WHAT THE TASK ASKS: All that is wanted is a word-for-word copy of the data from its first line to the line containing "From S2P Require Import Runtime.", both included.

· · ·

(* ===== verification/Jobs.v ===== *)
(** * What a job leaves behind

    The outcome of a job in the queue, and of its run in the run table and the
    bucket, with whatever fails on the way. *)

From S2P Require Import Prelude.
From S2P Require Import Prog.
From S2P Require Import GoStrings.
From S2P Require Import Model.
From S2P Require Import World.
From S2P Require Import TestRepo.
From S2P Require Import JobRepo.
From S2P Require Import RunRepo.
From S2P Require Import Secrets.
From S2P Require Import Runtime.
From S2P Require Import Storage.
From S2P Require Import Screenshots.
From S2P Require Import Worker.
From S2P Require Import Effects.

Section jobs.
Context `{E : Ext} `{St : Storage} `{!StorageCore St}.
Variable Duration_String : Z → string.
Variable box : Box.

(** What [Complete] leaves of the jobs. *)
Lemma Complete_jobs id status msg w :
  let w' := (Queue.Complete id status msg w).2 in
  w'.(w_db).(d_jobs) = w.(w_db).(d_jobs) ∨
  w'.(w_db).(d_jobs) = alter (set_job_status status w.(w_now) msg) id w.(w_db).(d_jobs).
Proof.
  unfold Queue.Complete, mbind, M_bind, JobRepo.UpdateStatus. sql_cases; [by left|by right].
Qed.

Lemma effects_jobs {A} ps (p : prog world A) w :
  effects ps p → may PJobs ps = false → (run p w).2.(w_db).(d_jobs) = w.(w_db).(d_jobs).
Proof. intros Hp Hm%bool_decide_eq_false. by apply (Hp w PJobs). Qed.

Definition worker_parts : list part := [PTests; PRuns; PShots; PBlobs; PFiles; PActive; PDocker].

(** [GetStatus] only reads: what it says of cancellation, and the world after. *)
Lemma GetStatus_reads id w :
  let '(cur, w') := Queue.GetStatus id w in
  (∃ fs, w' = with_faults fs w) ∧
  ((∀ j, w.(w_db).(d_jobs) !! id = Some j → j.(Job.Status) ≠ "cancelled") → cancelled cur = false) ∧
  (w.(w_faults) = [] → w' = w ∧
    ((∃ j, w.(w_db).(d_jobs) !! id = Some j ∧ j.(Job.Status) = "cancelled") → cancelled cur = true)).
Proof.
  unfold Queue.GetStatus, JobRepo.GetByID. destruct (sql_query _ w) as [cur w'] eqn:Hq.
  split; [|split].
  - revert Hq. sql_cases; intros [= _ <-]; eexists; [done|]. by destruct w.
  - intros Hn. revert Hq. sql_cases; intros [= <- _]; [done|].
    destruct (_ !! id) as [j|] eqn:Hj; [|done]. by apply bool_decide_eq_false_2, Hn.
  - intros Hf. rewrite query_no_fault in Hq by done. injection Hq as <- <-. split; [done|].
    intros (j & -> & Hs). by apply bool_decide_eq_true_2.
Qed.

Lemma Complete_runs id status msg w :
  w.(w_faults) = [] → (Queue.Complete id status msg w).2.(w_db).(d_jobs) =
    alter (set_job_status status w.(w_now) msg) id w.(w_db).(d_jobs).
Proof. intros Hf. unfold Queue.Complete, mbind, M_bind, JobRepo.UpdateStatus. by rewrite sql_no_fault. Qed.

(** C9: a worker reports what happened.  With [r] the result of [executeJob] as it
    is run: the queue is afterwards as before, or this job, and no other, is
    completed if [r] is no error, and failed with the message of [r] if it is one.
    A job found cancelled is not run at all.  One that is not cancelled does
    become completed or failed, unless a statement after the run fails. *)
Theorem handleJob_outcome job w :
  let id := job.(Job.UUID) in
  let jobs := w.(w_db).(d_jobs) in
  let w1 := (Queue.GetStatus id w).2 in
  let '(r, w2) := run (executeJob Duration_String box job) w1 in
  let '(status, msg) := match r with Ok _ => ("completed", None) | Err e => ("failed", Some (Error e)) end in
  let finished := alter (set_job_status status w2.(w_now) msg) id jobs in
  let w' := (run (handleJob Duration_String box job) w).2 in
  (w'.(w_db).(d_jobs) = jobs ∨ w'.(w_db).(d_jobs) = finished) ∧
  (w.(w_faults) = [] → (∃ j, jobs !! id = Some j ∧ j.(Job.Status) = "cancelled") → w' = w) ∧
  (w2.(w_faults) = [] → (∀ j, jobs !! id = Some j → j.(Job.Status) ≠ "cancelled") →
   w'.(w_db).(d_jobs) = finished).
Proof.
  cbv zeta. set (id := Job.UUID job). unfold handleJob. fold id. rewrite run_call_bind.
  pose proof (GetStatus_reads id w) as H1.
  destruct (Queue.GetStatus id w) as [cur w1]. destruct H1 as ((fs & ->) & Hnc & Hf1). cbn [snd].
  set (w1 := with_faults fs w) in *.
  pose proof (effects_jobs worker_parts (executeJob Duration_String box job) w1
    ltac:(by apply executeJob_effects) eq_refl) as Hj.
  destruct (run (executeJob _ _ _) w1) as [r w2] eqn:Hr. cbn [snd] in Hj.
  change (w_db w1) with (w_db w) in Hj.
  destruct (cancelled cur) eqn:Hcur.
  { rewrite run_ret. destruct r; (split; [by left|]; split; [intros Hf _; by apply Hf1|]); intros _ Hn; by apply Hnc in Hn. }
  rewrite run_bind, Hr, run_call_bind. pose proof (GetStatus_reads id w2) as H3.
  destruct (Queue.GetStatus id w2) as [cur' w3]. destruct H3 as ((fs' & ->) & Hnc' & Hf3). rewrite Hj in Hnc'.
  set (w3 := with_faults fs' w2) in *.
  assert (∀ status msg (x : unit), let w' := (run (_ ← call (Queue.Complete id status msg); mret x) w3).2 in
    (w'.(w_db).(d_jobs) = w.(w_db).(d_jobs) ∨
     w'.(w_db).(d_jobs) = alter (set_job_status status w2.(w_now) msg) id w.(w_db).(d_jobs)) ∧
    (w2.(w_faults) = [] → w'.(w_db).(d_jobs) = alter (set_job_status status w2.(w_now) msg) id w.(w_db).(d_jobs)))
    as Hc.
  { intros status msg x. rewrite run_call_bind, <-Hj.
    pose proof (Complete_jobs id status msg w3) as Hc. pose proof (Complete_runs id status msg w3) as Hcr.
    destruct (Queue.Complete _ _ _ w3) as [y w4]. rewrite run_ret. cbn [snd] in *. split; [exact Hc|].
    intros Hf. apply Hcr. by destruct (Hf3 Hf) as [-> _]. }
  assert (w.(w_faults) = [] → (∃ j, w.(w_db).(d_jobs) !! id = Some j ∧ j.(Job.Status) = "cancelled") → False) as Hno.
  { intros Hf Hj'. destruct (Hf1 Hf) as [_ Ht]. by specialize (Ht Hj'). }
  destruct (cancelled cur') eqn:Hcur'.
  { rewrite run_ret. destruct r; (split; [by left|]; split; [intros Hf Hj'; by destruct (Hno Hf Hj')|]);
      intros _ Hn; by apply Hnc' in Hn. }
  destruct r as [u|e]; (split; [apply Hc|]; split; [intros Hf Hj'; by destruct (Hno Hf Hj')|]); intros Hf _; by apply Hc.
Qed.

(** ** The objects of a run *)

Definition blobs_within {A} (keys : string → Prop) (p : prog world A) : Prop :=
  ∀ w k, ¬ keys k → (run p w).2.(w_blobs) !! k = w.(w_blobs) !! k.

Lemma blobs_bind {A B} keys (p : prog world A) (f : A → prog world B) :
  blobs_within keys p → (∀ a, blobs_within keys (f a)) → blobs_within keys (p ≫= f).
Proof.
  intros Hp Hf w k Hk. rewrite run_bind. specialize (Hp w k Hk). destruct (run p w) as [a w'].
  by rewrite Hf.
Qed.

(** Everything but the bucket. *)
Definition not_blobs : list part :=
  [PTests; PRuns; PJobs; PShots; PEnv; PFiles; PActive; PPaused; PCache; PDocker].

Lemma effects_blobs {A} (p : prog world A) w : effects not_blobs p → (run p w).2.(w_blobs) = w.(w_blobs).
Proof. intros Hp. apply (Hp w PBlobs). by apply (bool_decide_unpack _). Qed.

Lemma blobs_effects {A} keys (p : prog world A) : effects not_blobs p → blobs_within keys p.
Proof. intros Hp w k _. by rewrite effects_blobs. Qed.

Lemma blobs_for_each {A} keys (l : list A) body :
  (∀ x, x ∈ l → blobs_within keys (body x)) → blobs_within keys (for_each l body).
Proof.
  induction l as [|x l IH]; intros H; simpl; [done|].
  apply blobs_bind; [apply H; left|]. intros _. apply IH. intros y Hy. apply H. by right.
Qed.

Definition run_folder (testUUID runID : string) : string := testUUID +:+ "/log/" +:+ runID +:+ "/".

(** Screenshots go to the run's folder, and never over its log. *)
Definition screenshot_key (testUUID runID k : string) : Prop :=
  under (run_folder testUUID runID) k ∧ k ≠ log_key testUUID runID.

Lemma screenshot_key_join t r rel :
  rel ≠ "log" → screenshot_key t r (t +:+ "/log/" +:+ r +:+ "/" +:+ rel).
Proof.
  intros Hrel. unfold screenshot_key, under, run_folder, log_key. split.
  - apply HasPrefix_true. exists rel. by rewrite !str_app_assoc.
  - intros Heq. apply Hrel. apply (inj (String.append t)), (inj (String.append "/log/")),
      (inj (String.append r)) in Heq. by injection Heq.
Qed.

Lemma changed_images_not_log ws fs before p : p ∈ changed_images ws fs before → p ≠ "log".
Proof.
  unfold changed_images. case_match; [apply newScreenshots_not_log|by intros ?%elem_of_nil].
Qed.

Lemma uploadScreenshots_blobs ws before t r :
  blobs_within (screenshot_key t r) (uploadScreenshots ws before t r).
Proof.
  unfold uploadScreenshots. apply blobs_bind; [apply blobs_effects; by effects_walk|]. intros fs.
  apply blobs_for_each. intros rel Hrel%changed_images_not_log. unfold uploadScreenshotFile.
  apply blobs_bind; [|intros ?; apply blobs_effects; by effects_walk].
  apply blobs_bind; [apply blobs_effects, effects_call, syscall_effects; done|].
  intros [c|e]; [|apply blobs_effects; by effects_walk]. apply blobs_bind.
  - intros w k Hk. pose proof (upload_blob_run (t +:+ "/log/" +:+ r +:+ "/" +:+ rel) c w) as Hu.
    destruct (run (UploadBlob _ _) w) as [[k'|e] w']; simpl;
      [destruct Hu as [_ ->]|destruct Hu as [->| ->]; [done|]];
      (rewrite lookup_insert_ne; [done|]); intros <-; by apply Hk, screenshot_key_join.
  - intros x. apply blobs_effects. by effects_walk.
Qed.

(** What [UploadLog] leaves in the bucket and returns. *)
Lemma UploadLog_blobs t rid c w :
  let '(up, w') := run (UploadLog t rid c) w in
  let url := match up with Ok k => k | Err _ => "" end in
  (∀ k, k ≠ log_key t rid → w'.(w_blobs) !! k = w.(w_blobs) !! k) ∧
  (w'.(w_blobs) = w.(w_blobs) ∨ w'.(w_blobs) !! log_key t rid = Some c) ∧
  (url ≠ "" → url = log_key t rid ∧ w'.(w_blobs) !! log_key t rid = Some c) ∧
  w'.(w_db) = w.(w_db).
Proof.
  pose proof (upload_log_run t rid c w) as Hu.
  destruct (storage_run_step (UploadLog t rid c) w) as (b & f & h & Hs); [intros; by apply upload_log_ok|].
  destruct (run (UploadLog t rid c) w) as [[k|e] w']; cbn [snd] in Hs.
  - destruct Hu as [-> ->]. rewrite lookup_insert_eq. split; [intros k Hk; by rewrite lookup_insert_ne|].
    split; [by right|]. split; [done|]. by rewrite Hs.
  - split; [|split; [|split; [done|by rewrite Hs]]].
    + intros k Hk. destruct Hu as [->| ->]; [done|by rewrite lookup_insert_ne].
    + destruct Hu as [->| ->]; [by left|right]. by rewrite lookup_insert_eq.
Qed.

Lemma run_Create_runs row w :
  let w' := (TestRunRepo.Create row w).2 in
  w'.(w_db).(d_runs) = w.(w_db).(d_runs) ∨
  w'.(w_db).(d_runs) = <[row.(TestRun.UUID) := row]> w.(w_db).(d_runs).
Proof. unfold TestRunRepo.Create. sql_cases; [by left|]. repeat case_match; simpl; auto. Qed.

(** The rest of [run_and_record] once the row is written. *)
Lemma after_row_blobs_runs test ws before rid status (fin : res unit) w :
  let p :=
    _ ← (if decide (test.(Test.Runtime) = "playwright")
         then uploadScreenshots ws before test.(Test.UUID) rid else mret tt);
    alertInfo ← call (TestRepo.RecordRunOutcome test.(Test.UUID) status);
    _ ← (match alertInfo with Ok (Some a) => send_alerts test rid a | _ => mret tt end);
    mret fin in
  let w' := (run p w).2 in
  w'.(w_db).(d_runs) = w.(w_db).(d_runs) ∧
  ∀ k, (test.(Test.Runtime) = "playwright" → ¬ screenshot_key test.(Test.UUID) rid k) →
    w'.(w_blobs) !! k = w.(w_blobs) !! k.
Proof.
  intros p w'. split.
  - assert (effects [PBlobs; PShots; PTests] p) as Hp.
    { unfold p. effects_walk; first [by apply uploadScreenshots_effects|by apply send_alerts_effects]. }
    apply (Hp w PRuns). by apply (bool_decide_unpack _).
  - intros k Hk.
    apply (blobs_bind (λ k, test.(Test.Runtime) = "playwright" ∧ screenshot_key test.(Test.UUID) rid k)); [| |tauto].
    + case_decide; [|by intros ?]. intros w0 k0 Hk0. apply uploadScreenshots_blobs. tauto.
    + intros _. apply blobs_effects. effects_walk; by apply send_alerts_effects.
Qed.

(** C8: only the redacted log is stored.  Whatever fails, a run adds at most one
    row and touches no object outside its folder, only the log unless it takes
    screenshots; the log that is stored, and the size in the row, are those of the
    redacted output; the row says [pass] exactly when the container exited with 0
    and without an error; and it only points to a log that is there. *)
Theorem run_stores_redacted_log job test ws spec secretValues timeout w :
  let '((output, exitCode), execErr) := (run (Execute Duration_String job.(Job.UUID) ws spec timeout) w).1 in
  let log := Redact output secretValues in
  let w' := (run (run_and_record Duration_String job test ws spec secretValues timeout) w).2 in
  ∃ rid, let key := log_key test.(Test.UUID) rid in
    (∀ k, ¬ under (run_folder test.(Test.UUID) rid) k → w'.(w_blobs) !! k = w.(w_blobs) !! k) ∧
    (test.(Test.Runtime) ≠ "playwright" → ∀ k, k ≠ key → w'.(w_blobs) !! k = w.(w_blobs) !! k) ∧
    (w'.(w_blobs) !! key = w.(w_blobs) !! key ∨ w'.(w_blobs) !! key = Some log) ∧
    (w'.(w_db).(d_runs) = w.(w_db).(d_runs) ∨
     ∃ row, w'.(w_db).(d_runs) = <[rid := row]> w.(w_db).(d_runs) ∧
       row.(TestRun.UUID) = rid ∧ row.(TestRun.TestID) = test.(Test.UUID) ∧
       (row.(TestRun.Status) = "pass" ↔ exitCode = 0%Z ∧ execErr = None) ∧
       row.(TestRun.LogSizeBytes) = len log ∧
       (row.(TestRun.LogURL) ≠ "" → row.(TestRun.LogURL) = key ∧ w'.(w_blobs) !! key = Some log)).
Proof.
  unfold run_and_record. rewrite run_bind.
  assert (∃ before, run (if decide (test.(Test.Runtime) = "playwright")
    then fs ← call (gets w_fs); mret (workspace_images ws fs) else mret ∅) w = (before, w))
    as [before ->] by (case_decide; eauto).
  rewrite run_call_bind. cbn [Now gets]. rewrite run_bind.
  pose proof (Execute_effects [PActive; PFiles; PDocker] Duration_String (Job.UUID job) ws spec timeout eq_refl eq_refl eq_refl w) as Hex.
  destruct (run (Execute _ _ _ _ _) w) as [[[output exitCode] execErr] w1]. cbn [fst snd] in *.
  assert (w1.(w_blobs) = w.(w_blobs) ∧ w1.(w_db).(d_runs) = w.(w_db).(d_runs)) as [Hb Hr].
  { split; [apply (Hex PBlobs)|apply (Hex PRuns)]; by apply (bool_decide_unpack _). }
  clear Hex. rewrite run_call_bind. cbn [Now gets]. rewrite run_call_bind. cbn [NewString].
  set (rid := ext_uuid _). set (log := Redact output secretValues). exists rid.
  rewrite run_bind. set (w2 := with_uuids _ _).
  change (w_blobs w1) with (w_blobs w2) in Hb. change (w_db w1) with (w_db w2) in Hr.
  pose proof (UploadLog_blobs (Test.UUID test) rid log w2) as Hup.
  destruct (run (UploadLog _ _ _) w2) as [up w3].
  set (url := match up with Ok k => k | Err _ => "" end) in *.
  destruct Hup as (Hother & Hlog & Hurl & Hdb).
  set (status := if _ || _ then "fail" else "pass").
  set (row := TestRun.mk _ _ _ _ _ _ _ _). rewrite run_call_bind.
  pose proof (run_Create_runs row w3) as Hrow.
  pose proof (run_Create_effects [PRuns] row eq_refl w3 PBlobs ltac:(by apply (bool_decide_unpack _))) as Hb4.
  destruct (TestRunRepo.Create row w3) as [r w4]. cbn [fst snd same] in Hrow, Hb4. set (fin := run _ w4).
  assert (fin.2.(w_db).(d_runs) = w4.(w_db).(d_runs) ∧
    ∀ k, (test.(Test.Runtime) = "playwright" → ¬ screenshot_key test.(Test.UUID) rid k) →
      fin.2.(w_blobs) !! k = w4.(w_blobs) !! k) as [Hfr Hfb].
  { unfold fin. destruct r as [u|e]; [apply after_row_blobs_runs|by rewrite run_ret]. }
  clearbody fin. destruct fin as [res w']. cbn [snd] in *. cbn zeta. rewrite Hb4 in Hfb.
  assert (w'.(w_blobs) !! log_key (Test.UUID test) rid = w3.(w_blobs) !! log_key (Test.UUID test) rid) as Hkey.
  { apply Hfb. by intros _ [_ ?]. }
  rewrite Hkey. split; [|split; [|split]].
  - intros k Hk. rewrite Hfb by (intros _ [? _]; done). rewrite Hother, Hb; [done|].
    intros ->. apply Hk. unfold under, log_key, run_folder. apply HasPrefix_true. exists "log".
    by rewrite !str_app_assoc.
  - intros Hn k Hk. rewrite Hfb by done. by rewrite Hother, Hb.
  - rewrite <-Hb. destruct Hlog as [->| ?]; [by left|by right].
  - rewrite Hfr, <-Hr, <-Hdb. destruct Hrow as [->|Hrow]; [by left|right]. exists row.
    split; [done|]. split; [done|]. split; [done|]. split; [|split; [done|exact Hurl]].
    simpl. unfold status. rewrite bool_decide_not. destruct (Z.eqb_spec exitCode 0), (decide (execErr = None)) as [He|He];
      rewrite ?(bool_decide_true _ He), ?(bool_decide_false _ He); simpl; split; try done; intros []; done.
Qed.
End jobs.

· · ·

SOLUTION TO THE PROBLEM:
(* ===== verification/Jobs.v ===== *)
(** * What a job leaves behind

    The outcome of a job in the queue, and of its run in the run table and the
    bucket, with whatever fails on the way. *)

From S2P Require Import Prelude.
From S2P Require Import Prog.
From S2P Require Import GoStrings.
From S2P Require Import Model.
From S2P Require Import World.
From S2P Require Import TestRepo.
From S2P Require Import JobRepo.
From S2P Require Import RunRepo.
From S2P Require Import Secrets.
From S2P Require Import Runtime.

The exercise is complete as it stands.